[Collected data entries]
Lemma nsteps_bound n m c c' f : nsteps step n c f → stuck f → nsteps step m c c' → m ≤ n ∧ nsteps step (n - m) c' f.
Proof.
  intros Hn Hf Hm. revert n Hn. induction Hm as [c|m c c1 c' Hs Hm IH]; intros n Hn.
  - rewrite Nat.sub_0_r. split; [lia|done].
  - destruct n as [|n]; [inversion Hn; subst; by destruct (Hf _ Hs)|].
    destruct (IH n (nsteps_to_stuck _ _ _ _ Hn Hf Hs)) as [Hle Hr]. split; [lia|done].
Qed.

Lemma settles_run c f : rtc step c f → stuck f → settles c f.
Proof.
  intros (n & Hn)%rtc_nsteps_1 Hf. exists n. split.
  - intros m c' Hm. by apply (nsteps_bound n m c c' f).
  - intros c' (m & Hm)%rtc_nsteps_1 Hc'. destruct (nsteps_bound n m c c' f Hn Hf Hm) as [_ Hr].
    inversion Hr as [|? ? ? ? Hx]; subst; [done|by destruct (Hc' _ Hx)].
Qed.

(** A run can be continued to the end that was settled. *)
Lemma settles_rtc c f c' : rtc step c f → stuck f → rtc step c c' → rtc step c' f.
Proof.
  intros (n & Hn)%rtc_nsteps_1 Hf (m & Hm)%rtc_nsteps_1.
  destruct (nsteps_bound n m c c' f Hn Hf Hm) as [_ Hr]. by eapply rtc_nsteps_2.
Qed.

Lemma stuck_halted (a : A) (b : B) q1 q2 : stuck (mkConfig (Halt a) (Halt b) q1 q2).
Proof. intros c Hs. by inversion Hs. Qed.

End order.

(** ** What a broken connection can do *)

Definition swap {A B} (c : config A B) : config B A := mkConfig (far c) (near c) (to_near c) (to_far c).

Lemma swap_swap {A B} (c : config A B) : swap (swap c) = c.
Proof. by destruct c. Qed.

Lemma step_swap {A B} (c c' : config A B) : step c c' → step (swap c) (swap c').
Proof. intros Hs. destruct Hs as [p inq out Hp|q inq out Hq]; [by apply (step_far (swap c))|by apply (step_near (swap c))]. Qed.

Lemma rtc_swap {A B} (c c' : config A B) : rtc step c c' → rtc step (swap c) (swap c').
Proof. induction 1; [done|]. eapply rtc_l; [by apply step_swap|done]. Qed.
Definition UDPAddr (a : list Z) : net_addr :=
  match a with
  | [] => NilAddr
  | t :: _ =>
    if t =? AtypIPv4 then IPAddr (slice a 1 (1 + 4)) (from_be (slice a (1 + 4) (1 + 4 + 2))) ""
    else if t =? AtypIPv6 then IPAddr (slice a 1 (1 + 16)) (from_be (slice a (1 + 16) (1 + 16 + 2))) ""
    else NilAddr
  end.

(** The address at the beginning of a buffer. *)
Definition SplitAddr (b : list Z) : option (list Z) :=
  match b with
  | [] => None
  | t :: rest =>
    addrLen ← (if t =? AtypDomainName then
                 match rest with [] => None | n :: _ => Some (1 + 1 + n + 2) end
               else if t =? AtypIPv4 then Some (1 + 4 + 2)
               else if t =? AtypIPv6 then Some (1 + 16 + 2)
               else None);
    if Z.of_nat (length b) <? addrLen then None else Some (take (Z.to_nat addrLen) b)
  end.

(** ** Programs with errors *)

(** The errors of both versions of the protocol. *)
Inductive socks_error :=
  | EOF | WriteError
  | ErrAuth | ErrCommandNotSupported | ErrAddressNotSupported | ErrShortBuffer
  | ErrVersion | ErrRejected | ErrNeedAuth
  | ErrShortPacket | ErrReserved | ErrFragment | ErrHeader | ErrAddress
  | ErrTooLong | ErrIPv6NotSupported | ErrRequestRejected | ErrRequestIdentdFailed | ErrRequestIdentdMismatched
  | ErrRequestUnknownCode.

#[global] Instance socks_error_eq_dec : EqDecision socks_error.
Proof. solve_decision. Defined.

Definition io (A : Type) : Type := proc (socks_error + A).

Definition done {A} (a : A) : io A := Halt (inr a).

Definition throw {A} (e : socks_error) : io A := Halt (inl e).

(** [io.ReadFull], and a write, whose errors end the function. *)
Definition recv {A} (n : nat) (k : list Z → io A) : io A :=
  Recv n (λ o, match o with Some b => k b | None => throw EOF end).
Lemma handle_ensures au remote local additions :
  ensures (λ r, ∀ m, r = Tunnelled m → ∀ a, au = Some a → ∃ pass, Verify a (m_InUser m) pass = true) (handleSocks au remote local additions).
Proof.
  intros [head|]; [|by intros ??]. destruct (byte_at head 0 =? Version4)%Z; [|destruct (byte_at head 0 =? Version)%Z; [|by intros ??]].
  - apply ensures_and_then. eapply ensures_mono; [|apply server4_ensures].
    intros [e|[[addr command] user]] Hv; [by intros ??|]. unfold after4. apply (to_tunnel_user _ _ _ _ _ _ (λ u, ∀ a, au = Some a → ∃ pass, Verify a u pass = true)).
    intros a Ha. exists ""%string. by apply (Hv addr command user).
  - apply ensures_and_then. eapply ensures_mono; [|apply server_ensures].
    intros [e|[[addr command] user]] Hv; [by intros ??|]. unfold after5. destruct (command =? CmdUDPAssociate)%Z; [by intros ??|].
    apply (to_tunnel_user _ _ _ _ _ _ (λ u, ∀ a, au = Some a → ∃ pass, Verify a u pass = true)).
    by apply (Hv addr command user).
Qed.



(** ** Packets *)

(** An address of a socket, and the same as the other end sees it. *)
Definition sock_addr (ip : list Z) (port : Z) : Prop :=
  Forall is_byte ip ∧ (length ip = 4 ∨ length ip = 16) ∧ (0 ≤ port < 65536)%Z.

# Exercise requirements
Report all lines above with "mkConfig".

# Answer to the exercise
Lemma stuck_halted (a : A) (b : B) q1 q2 : stuck (mkConfig (Halt a) (Halt b) q1 q2).
Definition swap {A B} (c : config A B) : config B A := mkConfig (far c) (near c) (to_near c) (to_far c).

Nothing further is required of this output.